Choosing a Variant¶

This page provides a decision guide to help you pick the right algorithm variant for your use case. If you do not want to make that choice manually, use AutoRank and let rapid_textrank run and fuse the full eligible keyword ensemble for the document.

Decision Flowchart¶

flowchart TD
    A[Start] --> B{Do you have\nfocus terms?}
    B -->|Yes| C{Per-word weights\nor term list?}
    C -->|Term list| D[BiasedTextRank]
    C -->|Per-word weights| E[TopicalPageRank]
    B -->|No| F{Document type?}
    F -->|Short / structured\n title+abstract, news| G[PositionRank]
    F -->|Long / multi-topic| H{Need diversity\nacross topics?}
    F -->|General| I[BaseTextRank]
    H -->|Yes, coarse topics| J[TopicRank]
    H -->|Yes, fine-grained| K[MultipartiteRank]
    H -->|No| L[SingleRank]

Scenario Table¶

Scenario	Recommended Variant	Why
Blog post keywords	BaseTextRank	General-purpose, no extra config needed
Academic paper abstract	PositionRank	Key terms appear early
Security audit extraction	BiasedTextRank	Steer toward specific domains
LDA-guided extraction	TopicalPageRank	Data-driven per-word weights
Multi-section report	TopicRank or MultipartiteRank	Ensure coverage across topics
Long technical document	SingleRank	Cross-sentence windowing captures more co-occurrences

When in Doubt¶

Start with AutoRank when you want the best default behavior without tuning.
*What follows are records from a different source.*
(* ===== verification/Lifecycle.v ===== *)
(** * The life of an agent: [NewServer], [Start], [leaderLoop], the end

    The other files prove the iterations of the leader loop one by one.  This
    file runs a whole agent: the first write stop of [Start], any number of
    iterations, each with its own schedule and its own disturbances by the other
    goroutines, the deferred [Close] of [leaderLoop], and the wait of [Start] for the shutdown channel.  In front
    of it is the rest of [Start]: the HTTP address, the start of the database,
    the choice of the service manager and the connection.

    A rule of [keeps] for the whole life lifts the relations of the components
    (what is written to the trace, the machine of the cluster, the types of the
    counters); the end of the life is a theorem of its own. *)

From stdpp Require Import gmap strings list.
From Stdlib Require Import ZArith Lia.
From S2P Require Import Prelude GoStrings Urls Etcd World ServiceManager Demo Leader Node Election ServerLoop Threads ServerProofs AgentSpec Cluster Startup Flags Typing Postgres Boot.
Import Mvcc.

Section Life.
Context {D : Type} `{ServiceManager D} `{RangeOrder}.
Context (cfg : Config) (node_ID : string) (fuel : nat).

(** [<-s.shutdownCh] at the end of [Start] *)
Definition await_shutdown : M D unit :=
  let! ch := gets shutdownCh in
  match ch with
  | ChClosed => ret tt
  | _ => block
  end.

(** [Start] from the moment the service is reached. *)
Definition serve (rounds : list (round D)) : M D unit :=
  do! Start_service fuel in
  do! leaderLoop cfg node_ID fuel rounds in
  await_shutdown.

(** What the parts of a life keep, the life keeps. *)
Section Keeps.
Context (R : relation (world D)) `{!PreOrder R}.

Definition round_keeps (r : round D) : Prop :=
  keeps R (disturb_all (r_before r)) /\ keeps R (leaderLoop_body cfg node_ID (r_watch r) (r_turns r) fuel).

Lemma keeps_leaderLoop (rounds : list (round D)) :
  Forall round_keeps rounds -> keeps R (Close cfg node_ID) -> keeps R (leaderLoop cfg node_ID fuel rounds).
Proof.
  intros Hb Hc. unfold leaderLoop. repeat keeps_step; [|done].
  induction Hb as [|r rest [H1 H2] _ IH]; cbn [leaderLoop_iter]; repeat keeps_step; done.
Qed.

Lemma keeps_serve (rounds : list (round D)) :
  (forall d, keeps R (sleep d)) -> keeps R sm_SetReadOnly -> keeps R loadUUID ->
  Forall round_keeps rounds -> keeps R (Close cfg node_ID) -> keeps R (serve rounds).
Proof.
  intros Hs Hr Hu Hb Hc. unfold serve, Start_service, await_shutdown.
  repeat keeps_step; auto. by apply keeps_leaderLoop.
Qed.
End Keeps.

Lemma guarded_serve (rounds : list (round D)) : keeps (guarded_run cfg node_ID) (serve rounds).
Proof.
  apply keeps_serve; [exact _| | | |apply Forall_true; intros r; split; [|apply guarded_body]|].
  all: intros; apply guarded_quiet; unfold loadUUID; repeat keeps_step; auto with moha; apply adds_disturb_all.
Qed.

(** What the other goroutines do in a round, before the iteration and during a
    term of office. *)
Definition disturbances (P : disturbance D -> Prop) (r : round D) : Prop :=
  Forall P (r_before r) /\ Forall (fun x => P x.1) (r_turns r).

Lemma run_serve (rounds : list (round D)) :
  plain_elem node_ID = true -> Forall (disturbances (cluster_disturbance cfg)) rounds ->
  keeps (machine_run cfg) (serve rounds).
Proof.
  intros Hid Hr. apply keeps_serve; [exact _|intros; apply run_sleep| | |eapply Forall_impl; [exact Hr|]|by apply run_Close].
  - unfold sm_SetReadOnly. repeat keeps_step; [apply run_svc_call|apply run_log_event].
  - unfold loadUUID. repeat keeps_step; [apply run_svc_call|apply run_modify|by apply run_same].
  - intros r [H1 H2]. split; [|by apply run_body]. apply keeps_disturb_all; [exact _|].
    eapply Forall_impl; [exact H1|]. intros d. apply run_disturb.
Qed.

Lemma typed_serve `{!ReplicationTyped D} (rounds : list (round D)) :
  plain_elem node_ID = true -> Forall (disturbances (typed_disturbance cfg)) rounds -> keeps (typed cfg) (serve rounds).
Proof.
  intros Hid Hr. apply keeps_serve; [exact _|intros; apply typed_sleep| | |eapply Forall_impl; [exact Hr|]|by apply typed_Close].
  - unfold sm_SetReadOnly. repeat keeps_step; [apply typed_svc_call|apply typed_log_event].
  - unfold loadUUID. repeat keeps_step; [apply typed_svc_call| |by apply typed_same].
    apply typed_modify. by intros ? [? ?].
  - intros r [H1 H2]. split; [|by apply typed_body]. apply keeps_disturb_all; [exact _|].
    eapply Forall_impl; [exact H1|]. intros d. apply typed_disturb.
Qed.
End Life.

(** ** How a life ends *)

(** The last request of the loop about writes that counts: [Some true] is a
    request to start them, [Some false] a granted one to stop them. *)
Fixpoint last_request (tr : list event) : option bool :=
  match tr with
  | [] => None
  | ESetReadOnly None :: _ => Some false
  | ESetReadWrite _ :: _ => Some true
  | _ :: rest => last_request rest
  end.

(** A server that nobody has closed, and one that has been. *)
Definition open_server (s : Server) : Prop :=
  isClosed s = false /\ registerStopCh s = ChOpen /\ shutdownCh s = ChOpen.

Definition closed_server (ch : chan) (s : Server) : Prop :=
  isClosed s = true /\ ctxDone s = true /\ shutdownCh s = ch.

Section End.
Context {D : Type} `{HS : ServiceManager D} `{RangeOrder} `{HOk : !ServiceManagerOk D}.
Context (cfg : Config) (node_ID : string).

(** Writes are stopped, or the loop has asked for them after it was overtaken
    by the [Close] of another goroutine. *)
Definition stopped (w : world D) : Prop := accepts_writes (svc w) = false \/ last_request (trace w) = Some true.

Definition down (ch : chan) (w : world D) : Prop := closed_server ch (srv w) /\ stopped w.

(** The other goroutines leave an open server open or close it with writes
    stopped, and leave a closed one alone. *)
Definition orderly (d : disturbance D) : Prop := forall s x,
  (open_server s -> open_server (d_srv d s) \/ closed_server ChClosed (d_srv d s) /\ accepts_writes (d_svc d x) = false) /\
  (forall ch, closed_server ch s -> closed_server ch (d_srv d s) /\ (accepts_writes (d_svc d x) = true -> accepts_writes x = true)).

(** The process exits only with code 3, after the service refused to stop
    writes, or when the monitor finds the lease run out. *)
Definition justified_exit (c : Z) (w : world D) : Prop :=
  c = 3 /\ ((exists e tr, trace w = ESetReadOnly (Some e) :: tr) \/ monitor_fire (leaseExpireTS (srv w)) (now w) = None).

(** The oracle of the beginning. *)
Context (O : list tick).
Definition busy : Prop := Exists (fun t => t_busy t = true) O.

(** The server is open; or it is closed; or the panic of [Close] was caught. *)
Definition standing (w : world D) : Prop :=
  open_server (srv w) /\ oracle w `suffix_of` O \/ down ChClosed w \/ down ChOpen w /\ busy.

Definition sound {A} (m : M D A) : Prop :=
  forall w, standing w ->
  match m w with
  | (Ret _, w') | (Panicked, w') => standing w'
  | (Exited c, w') => justified_exit c w'
  | (Blocked, _) => True
  end.

Lemma sound_bind {A B} (m : M D A) (k : A -> M D B) : sound m -> (forall a, sound (k a)) -> sound (bind m k).
Proof.
  intros Hm Hk w Hw. specialize (Hm w Hw). unfold bind. destruct (m w) as [[a|c| |] w']; try done. by apply Hk.
Qed.

Lemma sound_deferred {A} (d : M D unit) (m : M D A) : sound d -> sound m -> sound (deferred d m).
Proof.
  intros Hd Hm w Hw. specialize (Hm w Hw). unfold deferred, bind, ret, panic.
  destruct (m w) as [[a|c| |] w']; try done; specialize (Hd w' Hm); by destruct (d w') as [[b|c| |] w2].
Qed.

(** A call that leaves the server as it is and starts no writes. *)
Lemma standing_same (w w' : world D) :
  srv w' = srv w -> oracle w' `suffix_of` oracle w -> (stopped w -> stopped w') -> standing w -> standing w'.
Proof.
  intros Es Eo Ht Hw. unfold standing, down in *. rewrite Es. destruct Hw as [[Hu Ho]|[[Hc Hw]|[[Hc Hw] Hb]]].
  - left. split; [done|]. by etrans.
  - right. left. auto.
  - right. right. auto.
Qed.

Lemma arrival_suffix (w : world D) : oracle (arrival w) `suffix_of` oracle w.
Proof. unfold arrival, next_tick. destruct (oracle w) as [|t o]; cbn; [done|]. by exists [t]. Qed.

Lemma sound_etcd_call {A} (f : Store -> result A * Store) : sound (etcd_call f).
Proof.
  intros w Hw. destruct (etcd_call_ret f w) as (r & st & -> & _). apply (standing_same w); auto. apply arrival_suffix.
Qed.

Lemma sound_svc_call {A} (f : D -> A * D) :
  (forall d a d', f d = (a, d') -> accepts_writes d' = true -> accepts_writes d = true) -> sound (svc_call f).
Proof.
  intros Hf w Hw. unfold svc_call. destruct (f (svc w)) as [a d] eqn:E. apply (standing_same w); [done|by exists []| |done].
  unfold stopped. cbn. specialize (Hf _ _ _ E). destruct (accepts_writes d); [|auto].
  intros [Hs|Hs]; [|auto]. by rewrite Hf in Hs.
Qed.

Lemma sound_modify (f : Server -> Server) :
  (forall s, isClosed (f s) = isClosed s /\ registerStopCh (f s) = registerStopCh s /\
             shutdownCh (f s) = shutdownCh s /\ ctxDone (f s) = ctxDone s) -> sound (modify f).
Proof.
  intros Hf w Hw. destruct (Hf (srv w)) as (E1 & E2 & E3 & E4). unfold modify, with_srv, standing, down, open_server, closed_server in *.
  cbn. by rewrite E1, E2, E3, E4.
Qed.

Lemma sound_log_event (e : event) :
  match e with ESetReadOnly None => False | _ => True end -> sound (log_event e).
Proof.
  intros He w Hw. apply (standing_same w); [done|by exists []| |done]. unfold stopped. cbn.
  intros [?|Hr]; [by left|right]. destruct e; try done. by destruct err.
Qed.

Lemma sound_same {A} (a : A) (f : world D -> world D) :
  (forall w, srv (f w) = srv w /\ svc (f w) = svc w /\ oracle (f w) = oracle w /\ last_request (trace (f w)) = last_request (trace w)) ->
  sound (fun w => (Ret a, f w)).
Proof.
  intros Hf w Hw. destruct (Hf w) as (E1 & E2 & E3 & E4). apply (standing_same w); [done|by rewrite E3| |done].
  unfold stopped. by rewrite E2, E4.
Qed.

Lemma sound_SetReadOnly : sound sm_SetReadOnly.
Proof.
  intros w Hw. unfold sm_SetReadOnly, svc_call, bind, log_event, ret. destruct (SetReadOnly (svc w)) as [e d] eqn:E.
  apply (standing_same w); [done|by exists []| |done]. unfold stopped. cbn. destruct e as [e|].
  - pose proof (SetReadOnly_quiet _ _ _ E) as Hq. destruct (accepts_writes d); [|auto]. intros [Hs|Hs]; [|auto]. by rewrite Hq in Hs.
  - intros _. left. apply (SetReadOnly_ok _ _ E).
Qed.

Lemma sound_SetReadWrite : sound sm_SetReadWrite.
Proof.
  intros w Hw. unfold sm_SetReadWrite, svc_call, bind, log_event, ret. destruct (SetReadWrite (svc w)) as [e d].
  apply (standing_same w); [done|by exists []| |done]. intros _. by right.
Qed.

Lemma sound_readonly_or_exit : sound setServiceReadonlyOrShutdown.
Proof.
  intros w Hw. pose proof (sound_SetReadOnly w Hw) as Hs. unfold setServiceReadonlyOrShutdown, bind.
  destruct (SetReadOnly_returns w) as ([e|] & w' & E & _ & _ & _ & He); rewrite E in *; [|exact Hs].
  split; [done|]. left. eauto.
Qed.

Lemma sound_close_leaderStop : sound (close_chan leaderStopCh set_leaderStopCh).
Proof.
  intros w Hw. unfold close_chan. by destruct (leaderStopCh (srv w)).
Qed.

Lemma sound_updateLease : sound (updateLeaseExpireTS cfg).
Proof. intros w Hw. exact (sound_modify (set_leaseExpireTS _) ltac:(by intros []) w Hw). Qed.

Lemma sound_disturb (d : disturbance D) : orderly d -> sound (disturb d).
Proof.
  intros Hd w Hw. destruct (Hd (srv w) (svc w)) as [H1 H2]. unfold disturb, standing, down, stopped in *. cbn.
  destruct Hw as [[Hu Ho]|[[Hc Hw]|[[Hc Hw] Hb]]].
  - destruct (H1 Hu) as [?|[? ?]]; auto.
  - destruct (H2 _ Hc) as [Hc' Hq]. right. left. split; [done|].
    destruct (accepts_writes (d_svc d (svc w))); [|auto]. destruct Hw as [Hw|]; [|auto]. by rewrite Hq in Hw.
  - destruct (H2 _ Hc) as [Hc' Hq]. right. right. split; [|done]. split; [done|].
    destruct (accepts_writes (d_svc d (svc w))); [|auto]. destruct Hw as [Hw|]; [|auto]. by rewrite Hq in Hw.
Qed.

Lemma sound_retry {A} (fuel : nat) (d : Z) (f : M D (result A)) : sound (sleep d) -> sound f -> sound (retry fuel d f).
Proof.
  intros Hs Hf. induction fuel as [|n IH]; cbn; apply sound_bind; auto; intros [a|e]; try (by intros w); by apply sound_bind.
Qed.
Lemma sound_retry_err (fuel : nat) (d : Z) (f : M D (option error)) : sound (sleep d) -> sound f -> sound (retry_err fuel d f).
Proof.
  intros Hs Hf. induction fuel as [|n IH]; cbn; apply sound_bind; auto; intros [e|]; try (by intros w); by apply sound_bind.
Qed.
Start with BaseTextRank when you want a simple baseline or you specifically want one standalone algorithm. Once you see how a single variant performs on your data, you can switch to a more specialized extractor:

If important keywords are being missed because they appear only in later sections, try SingleRank (weighted edges and cross-sentence windowing help).
If results are too generic and you know which domain you care about, try BiasedTextRank with a focus vocabulary.
If the keyword list is dominated by a single theme in a multi-topic document, try TopicRank or MultipartiteRank to promote diversity.
If you have numeric word-importance scores from a topic model or other source, try TopicalPageRank.
If your documents are short and structured (abstracts, news leads), try PositionRank to leverage the early-position signal.